Adolescent Education

Adolescent Education
Author: Joseph L. DeVitis,Linda Irwin-DeVitis
Publsiher: Peter Lang
Total Pages: 524
Release: 2010
Genre: African American youth
ISBN: 1433105047

Download Adolescent Education Book in PDF, Epub and Kindle

This book elucidates the complexities, contradictions, and confusion surrounding adolescence in American culture and education.

Benefiting by Design

Benefiting by Design
Author: Arlene E. Edwards,Chemba Raghavan,Kim Marie Vaz
Publsiher: Cambridge Scholars Publishing
Total Pages: 190
Release: 2009-01-14
Genre: Psychology
ISBN: 9781443803939

Download Benefiting by Design Book in PDF, Epub and Kindle

The presence of women of color within the practical applications of social science research findings is severely limited, since spaces where and when women of color enter the arenas of research methodology, research question and intervention design and knowledge generation is often that of the other.

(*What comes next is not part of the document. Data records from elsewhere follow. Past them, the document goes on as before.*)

Definition ResumptionPskSecret_new (c : Ciphersuite) (epoch_secret : Secret) : outcome CryptoError Secret :=
  derive_secret epoch_secret c "resumption".
Definition EpochAuthenticator_new (c : Ciphersuite) (epoch_secret : Secret) : outcome CryptoError Secret :=
  derive_secret epoch_secret c "authentication".
Definition InitSecret_new (c : Ciphersuite) (epoch_secret : Secret) : outcome CryptoError Secret :=
  derive_secret epoch_secret c "init".
Definition EncryptionSecret_new (c : Ciphersuite) (epoch_secret : Secret) : outcome CryptoError Secret :=
  derive_secret epoch_secret c "encryption".
Definition ExporterSecret_new (c : Ciphersuite) (epoch_secret : Secret) : outcome CryptoError Secret :=
  derive_secret epoch_secret c "exporter".
Definition ExternalSecret_new (c : Ciphersuite) (epoch_secret : Secret) : outcome CryptoError Secret :=
  derive_secret epoch_secret c "external".
Definition ConfirmationKey_new (c : Ciphersuite) (epoch_secret : Secret) : outcome CryptoError Secret :=
  derive_secret epoch_secret c "confirm".
Definition MembershipKey_new (c : Ciphersuite) (epoch_secret : Secret) : outcome CryptoError Secret :=
  derive_secret epoch_secret c "membership".
Definition SenderDataSecret_new (c : Ciphersuite) (epoch_secret : Secret) : outcome CryptoError Secret :=
  derive_secret epoch_secret c "sender data".

Definition CommitSecret_zero_secret (c : Ciphersuite) : Secret := Secret_zero c.

(** [InitSecret::random] with the answer of the random number generator *)
Definition InitSecret_random (random_vec : option bytes) : outcome CryptoError Secret :=
  ok_or random_vec InsufficientRandomness.

Definition JoinerSecret_new (c : Ciphersuite) (commit_secret_option : option Secret) (init_secret : Secret)
    (serialized_group_context : bytes) : outcome CryptoError Secret :=
  intermediate_secret ← Secret_hkdf_extract init_secret c commit_secret_option;
  kdf_expand_label intermediate_secret c "joiner" serialized_group_context (hash_length c).

Definition IntermediateSecret_new (c : Ciphersuite) (joiner_secret psk : Secret) : outcome CryptoError Secret :=
  Secret_hkdf_extract joiner_secret c (Some psk).

Definition EpochSecret_new (c : Ciphersuite) (intermediate_secret : Secret) (serialized_group_context : bytes) :
    outcome CryptoError Secret :=
  kdf_expand_label intermediate_secret c "epoch" serialized_group_context (hash_length c).

(** *** The welcome secret *)

Definition WelcomeSecret_new (c : Ciphersuite) (intermediate_secret : Secret) : outcome CryptoError Secret :=
  derive_secret intermediate_secret c "welcome".

Definition WelcomeSecret_derive_aead_key (c : Ciphersuite) (s : Secret) : outcome CryptoError AeadKey :=
  aead_secret ← kdf_expand_label s c "key" [] (aead_key_length c);
  Ok (AeadKey_from_secret aead_secret c).

Definition WelcomeSecret_derive_aead_nonce (c : Ciphersuite) (s : Secret) : outcome CryptoError AeadNonce :=
  nonce_secret ← kdf_expand_label s c "nonce" [] (aead_nonce_length c);
  AeadNonce_from_secret nonce_secret.

Definition derive_welcome_key_nonce (c : Ciphersuite) (s : Secret) : outcome CryptoError (AeadKey * AeadNonce) :=
  welcome_nonce ← WelcomeSecret_derive_aead_nonce c s;
  welcome_key ← WelcomeSecret_derive_aead_key c s;
  Ok (welcome_key, welcome_nonce).

(** *** Sender data *)

Definition ciphertext_sample (c : Ciphersuite) (ciphertext : bytes) : bytes :=
  let sample_length := hash_length c in
  if Z.of_nat (length ciphertext) <=? sample_length then ciphertext
  else take (Z.to_nat sample_length) ciphertext.

Definition SenderData_derive_aead_key (c : Ciphersuite) (s : Secret) (ciphertext : bytes) : outcome CryptoError AeadKey :=
  secret ← kdf_expand_label s c "key" (ciphertext_sample c ciphertext) (aead_key_length c);
  Ok (AeadKey_from_secret secret c).

Definition SenderData_derive_aead_nonce (c : Ciphersuite) (s : Secret) (ciphertext : bytes) : outcome CryptoError AeadNonce :=
  nonce_secret ← kdf_expand_label s c "nonce" (ciphertext_sample c ciphertext) (aead_nonce_length c);
  AeadNonce_from_secret nonce_secret.

(** *** Tags *)

Definition ConfirmationKey_tag (c : Ciphersuite) (key : Secret) (confirmed_transcript_hash : bytes) : outcome CryptoError bytes :=
  Mac_new c key confirmed_transcript_hash.

(** [tbm_payload] is the outcome of [into_bytes]. *)
Definition MembershipKey_tag_message (c : Ciphersuite) (key : Secret) (tbm_payload : option bytes) : outcome LibraryError bytes :=
  payload ← ok_or tbm_payload LibraryMissingBoundsCheck;
  map_err LibraryCryptoError (Mac_new c key payload).

Definition derive_exported_secret `{!TreeHashing} (c : Ciphersuite) (exporter_secret : Secret) (label : string) (context : bytes)
    (key_length : Z) : outcome CryptoError bytes :=
  context_hash ← provider_hash (hash_algorithm c) context;
  secret ← derive_secret exporter_secret c label;
  kdf_expand_label secret c "exported" context_hash key_length.

(** *** External initialisation *)

Definition derive_external_keypair `{!OpenMlsHpke} (c : Ciphersuite) (external_secret : Secret) : outcome CryptoError (bytes * bytes) :=
  provider_derive_hpke_keypair (hpke_config c) external_secret.

Definition hpke_info_from_version (version : ProtocolVersion) : string :=
  match version with
  | Mls10 => "MLS 1.0 external init secret"
  | _ => "<OpenMLS reserved; Don't use this.>"
  end.

Definition InitSecret_from_group_context `{!HpkeExport} (g : GroupContext) (external_pub : bytes) :
    outcome KeyScheduleError (Secret * bytes) :=
  let c := gc_ciphersuite g in
  let version := gc_protocol_version g in
  '(kem_output, raw_init_secret) ← map_err ScheduleCryptoError
    (provider_sender_export (hpke_config c) external_pub [] (str_bytes (hpke_info_from_version version)) (hash_length c));
  Ok (raw_init_secret, kem_output).

Definition InitSecret_from_kem_output `{!HpkeExport} (c : Ciphersuite) (version : ProtocolVersion) (external_priv kem_output : bytes) :
    outcome LibraryError Secret :=
  map_err LibraryCryptoError
    (provider_receiver_export (hpke_config c) kem_output external_priv [] (str_bytes (hpke_info_from_version version)) (hash_length c)).

End Secrets.

Record EpochSecrets := mkEpochSecrets {
  init_secret : Secret;
  sender_data_secret : Secret;
  encryption_secret : Secret;
  exporter_secret : Secret;
  epoch_authenticator : Secret;
  external_secret : Secret;
  confirmation_key : Secret;
  membership_key : Secret;
  resumption_psk : Secret
}.

Record GroupEpochSecrets := mkGroupEpochSecrets {
  ge_init_secret : Secret;
  ge_exporter_secret : Secret;
  ge_epoch_authenticator : Secret;
  ge_external_secret : Secret;
  ge_resumption_psk : Secret
}.

Record MessageSecrets := mkMessageSecrets {
  ms_sender_data_secret : Secret;
  ms_membership_key : Secret;
  ms_confirmation_key : Secret;
  ms_serialized_context : bytes;
  ms_secret_tree : SecretTree
}.

Definition create_secret_tree (encryption_secret : Secret) (treesize : TreeSize) (own_index : LeafNodeIndex) : SecretTree :=
  SecretTree_new encryption_secret treesize own_index.

Definition split_secrets (s : EpochSecrets) (serialized_context : bytes) (treesize : TreeSize) (own_index : LeafNodeIndex) :
    GroupEpochSecrets * MessageSecrets :=
  let secret_tree := create_secret_tree (encryption_secret s) treesize own_index in
  ({| ge_init_secret := init_secret s; ge_exporter_secret := exporter_secret s;
      ge_epoch_authenticator := epoch_authenticator s; ge_external_secret := external_secret s;
      ge_resumption_psk := resumption_psk s |},
   {| ms_sender_data_secret := sender_data_secret s; ms_membership_key := membership_key s;
      ms_confirmation_key := confirmation_key s; ms_serialized_context := serialized_context;
      ms_secret_tree := secret_tree |}).

(** ** The schedule *)

Inductive ScheduleState := StateInitial | StateContext | StateDone.

#[export] Instance ScheduleState_eq_dec : EqDecision ScheduleState.
Proof. solve_decision. Defined.

Record KeySchedule := mkKeySchedule {
  ks_ciphersuite : Ciphersuite;
  ks_intermediate_secret : option Secret;
  ks_epoch_secret : option Secret;
  ks_state : ScheduleState
}.

Definition set_state (state : ScheduleState) (s : KeySchedule) : KeySchedule := {|
  ks_ciphersuite := ks_ciphersuite s; ks_intermediate_secret := ks_intermediate_secret s;
  ks_epoch_secret := ks_epoch_secret s; ks_state := state |}.

Definition set_intermediate (o : option Secret) (s : KeySchedule) : KeySchedule := {|
  ks_ciphersuite := ks_ciphersuite s; ks_intermediate_secret := o;
  ks_epoch_secret := ks_epoch_secret s; ks_state := ks_state s |}.

Definition set_epoch (o : option Secret) (s : KeySchedule) : KeySchedule := {|
  ks_ciphersuite := ks_ciphersuite s; ks_intermediate_secret := ks_intermediate_secret s;
  ks_epoch_secret := o; ks_state := ks_state s |}.

Section Schedule.
Context `{!OpenMlsCrypto}.

Definition KeySchedule_init (c : Ciphersuite) (joiner_secret psk : Secret) : outcome LibraryError KeySchedule :=
  intermediate_secret ← map_err LibraryCryptoError (IntermediateSecret_new c joiner_secret psk);
  Ok {| ks_ciphersuite := c; ks_intermediate_secret := Some intermediate_secret; ks_epoch_secret := None; ks_state := StateInitial |}.

Definition welcome (s : KeySchedule) (c : Ciphersuite) : outcome KeyScheduleError Secret :=
  if negb (bool_decide (ks_state s = StateInitial)) || bool_decide (ks_intermediate_secret s = None)
  then Err (InvalidState ErrorInit)
  else
    intermediate_secret ← ok_or (ks_intermediate_secret s) (ScheduleLibraryError LibraryCustom);
    map_err ScheduleCryptoError (WelcomeSecret_new c intermediate_secret).

Definition add_context (serialized_group_context : bytes) : method KeySchedule KeyScheduleError () :=
  self ← get;
  if negb (bool_decide (ks_state self = StateInitial)) || bool_decide (ks_intermediate_secret self = None)
  then fail (InvalidState ErrorInit)
  else
    modify (set_state StateContext);;
    modify (set_intermediate None);;
    intermediate_secret ← lift (ok_or (ks_intermediate_secret self) (ScheduleLibraryError LibraryCustom));
    epoch_secret ← lift (map_err ScheduleCryptoError (EpochSecret_new (ks_ciphersuite self) intermediate_secret serialized_group_context));
    modify (set_epoch (Some epoch_secret));;
    modify (set_intermediate None).

Definition EpochSecrets_new (c : Ciphersuite) (epoch_secret : Secret) : outcome CryptoError EpochSecrets :=
  sender_data_secret ← SenderDataSecret_new c epoch_secret;
  encryption_secret ← EncryptionSecret_new c epoch_secret;
  exporter_secret ← ExporterSecret_new c epoch_secret;
  epoch_authenticator ← EpochAuthenticator_new c epoch_secret;
  external_secret ← ExternalSecret_new c epoch_secret;
  confirmation_key ← ConfirmationKey_new c epoch_secret;
  membership_key ← MembershipKey_new c epoch_secret;
  resumption_psk ← ResumptionPskSecret_new c epoch_secret;
  init_secret ← InitSecret_new c epoch_secret;
  Ok {| init_secret := init_secret; sender_data_secret := sender_data_secret; encryption_secret := encryption_secret;
        exporter_secret := exporter_secret; epoch_authenticator := epoch_authenticator; external_secret := external_secret;
        confirmation_key := confirmation_key; membership_key := membership_key; resumption_psk := resumption_psk |}.

Definition with_init_secret (c : Ciphersuite) (init : Secret) : outcome CryptoError EpochSecrets :=
  s ← EpochSecrets_new c (Secret_zero c);
  Ok {| init_secret := init; sender_data_secret := sender_data_secret s; encryption_secret := encryption_secret s;
        exporter_secret := exporter_secret s; epoch_authenticator := epoch_authenticator s; external_secret := external_secret s;
        confirmation_key := confirmation_key s; membership_key := membership_key s; resumption_psk := resumption_psk s |}.

Definition epoch_secrets (c : Ciphersuite) : method KeySchedule KeyScheduleError EpochSecrets :=
  self ← get;
  if negb (bool_decide (ks_state self = StateContext)) || bool_decide (ks_epoch_secret self = None)
  then fail (InvalidState ErrorContext)
  else
    modify (set_state StateDone);;
    modify (set_epoch None);;
    epoch_secret ← lift (ok_or (ks_epoch_secret self) (ScheduleLibraryError LibraryCustom));
    lift (map_err ScheduleCryptoError (EpochSecrets_new c epoch_secret)).

End Schedule.

(** ** Pre-shared keys *)

Definition PreSharedKeyId_external (psk_id psk_nonce : bytes) : PreSharedKeyId :=
  {| psk := ExternalPsk psk_id; psk_nonce := psk_nonce |}.

Definition PreSharedKeyId_resumption (usage : ResumptionPskUsage) (psk_group_id : bytes) (psk_epoch : Z) (psk_nonce : bytes) : PreSharedKeyId :=
  {| psk := Resumption {| usage := usage; psk_group_id := psk_group_id; psk_epoch := psk_epoch |}; psk_nonce := psk_nonce |}.

Definition PreSharedKeyId_new (random_vec : option bytes) (p : Psk) : outcome CryptoError PreSharedKeyId :=
  psk_nonce ← ok_or random_vec InsufficientRandomness;
  Ok {| psk := p; psk_nonce := psk_nonce |}.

Benefitting by Design addresses this limitation. It does so by locating the experience and knowledge of women of color as its central theme, with sections of the text referring to emerging trends that attend to the need for greater representation of women of color in research and academic settings. A key theme is the dislodging of currently accepted positions for the experience of women of color as marginalized, and subsumed under normative modes of examination to central positions in areas of social science research and clinical practice. This is in response to the typical assumption of the need to ‘fix’ women of color be it based on their immigration status, sexual orientation, race, culture, class or spiritual practice. Benefitting By Design attends to the salient contexts of the lives of women of color from an emic perspective, by providing models for addressing the limitations that result from exclusion, and strategies for centering the experiential knowledge of women of color in social science research and practice that is designed for their benefit.

Design and National Identity

Design and National Identity
Author: Javier Gimeno-Martínez
Publsiher: Bloomsbury Publishing
Total Pages: 240
Release: 2016-09-22
Genre: Design
ISBN: 9781472591067

Download Design and National Identity Book in PDF, Epub and Kindle

This important study introduces the key theories of national identity, and relates them to the broad fields of product, graphic and fashion design. Javier Gimeno-Martinez approaches the inter-relationship between national identity and cultural production from two perspectives: the distinctive characteristics of a nation's output, and the consumption of design products within a country as a means of generating a national design landscape. Using case studies ranging from stamps in nineteenth century Russian-occupied Finland, to Coca-Cola as an 'American' drink in modern Trinidad and Tobago, he addresses concepts of essentialism, constructivism, geography and multiculturality, and considers the works of key theorists, including Benedict Anderson, Eric Hobsbawm and Doreen Massey. This illuminating book offers the first comprehensive account of how national identity and cultural policy have shaped design, while suggesting that traditional formations of the 'national' are increasingly unsustainable in an age of globalisation, migration and cultural diversity. Javier Gimeno-Martinez is Lecturer in Design Cultures at the VU University Amsterdam, The Netherlands.